Jailbreaking to Jailbreak
Kritz, Jeremy, Robinson, Vaughn, Vacareanu, Robert, Varjavand, Bijan, Choi, Michael, Gogov, Bobby, Team, Scale Red, Yue, Summer, Primack, Willow E., Wang, Zifan
Refusal training on Large Language Models (LLMs) prevents harmful outputs, yet this defense remains vulnerable to both automated and human-crafted jailbreaks. We present a novel LLM-as-red-teamer approach in which a human jailbreaks a refusal-trained LLM to make it willing to jailbreak itself or other LLMs. We refer to the jailbroken LLMs as $J_2$ attackers, which can systematically evaluate target models using various red teaming strategies and improve its performance via in-context learning from the previous failures.

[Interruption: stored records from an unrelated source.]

Definition op_add : vm -> outcome (bool * vm) := binary (fun a b m =>
  if bool_decide (mv_type a = MV_STR) && bool_decide (mv_type b = MV_STR) then
    '(i, m1) ← metal_string_concat (as_int a) (as_int b) m; go (metal_vm_push (of_int MV_STR i) m1)
  else push_num (d_add nan_of (mv_bits a) (mv_bits b)) m).

Definition op_div : vm -> outcome (bool * vm) := binary (fun a b m =>
  if d_eqb (mv_bits b) 0 then stop "div zero" m else push_num (d_div nan_of (mv_bits a) (mv_bits b)) m).

(** The remainder of the truncated operands; division by zero and overflow are
    not defined. *)
Definition op_mod : vm -> outcome (bool * vm) := binary (fun a b m =>
  if d_eqb (mv_bits b) 0 then stop "mod zero" m
  else
    let x := d_long long_of (mv_bits a) in
    let y := d_long long_of (mv_bits b) in
    if (y =? 0) || ((x =? - 2 ^ 63) && (y =? -1)) then Fault else push_num (d_of_int (Z.rem x y)) m).

(** Shifts by less than zero or more than 63 are not defined. *)
Definition op_shift (f : Z -> Z -> Z) : vm -> outcome (bool * vm) := binary (fun a b m =>
  let n := d_int int_of (mv_bits b) in
  if (0 <=? n) && (n <? 64) then push_num (f (mv_bits a) n) m else Fault).

Definition op_jump (m : vm) : outcome (bool * vm) := '(off, m1) ← read_u16 m; Ret (true, with_ip off m1).
Definition op_jump_if_false (m : vm) : outcome (bool * vm) :=
  '(off, m1) ← read_u16 m;
  '(v, m2) ← metal_vm_pop m1;
  Ret (true, if metal_truthy v then m2 else with_ip off m2).
Definition op_loop_back (m : vm) : outcome (bool * vm) :=
  '(off, m1) ← read_u16 m; Ret (true, with_ip ((if ip_first then ipof m else ipof m1) - off) m1).

Definition op_import : vm -> outcome (bool * vm) := operand (fun i m => nm ← const_name i m; go (sage_import_module nm m)).

Definition enter_scope (m : vm) : outcome vm :=
  if scope_depth m <? METAL_ENV_DEPTH - 1 then
    s ← rd (scopes m) (scope_depth m + 1);
    ss ← wr (scopes m) (scope_depth m + 1) (mk_scope (name_hash s) (name_const_idx s) (s_values s) 0);
    Ret (with_depth (scope_depth m + 1) (with_scopes ss m))
  else Ret m.
Definition leave_scope (m : vm) : vm := if 0 <? scope_depth m then with_depth (scope_depth m - 1) m else m.

Definition op_print : vm -> outcome (bool * vm) := unary (fun v m => m1 ← metal_print_value v m; Ret (true, put_chars [10] m1)).

(** Elements [j], ..., [n] of them, of array [src] appended to [dst]. *)
Fixpoint copy_elems (n : nat) (src j dst : Z) (m : vm) : outcome vm :=
  match n with
  | O => Ret m
  | S k => v ← metal_array_get src j m; m1 ← metal_array_push dst v m; copy_elems k src (j + 1) dst m1
  end.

Our experiments demonstrate that Sonnet 3.5 and Gemini 1.5 pro outperform other LLMs as $J_2$, achieving 93.0% and 91.0% attack success rates (ASRs) respectively against GPT-4o (and similar results across other capable LLMs) on Harmbench. Our work not only introduces a scalable approach to strategic red teaming, drawing inspiration from human red teamers, but also highlights jailbreaking-to-jailbreak as an overlooked failure mode of the safeguard. Specifically, an LLM can bypass its own safeguards by employing a jailbroken version of itself that is willing to assist in further jailbreaking. To prevent any direct misuse with $J_2$, while advancing research in AI safety, we publicly share our methodology while keeping specific prompting details private.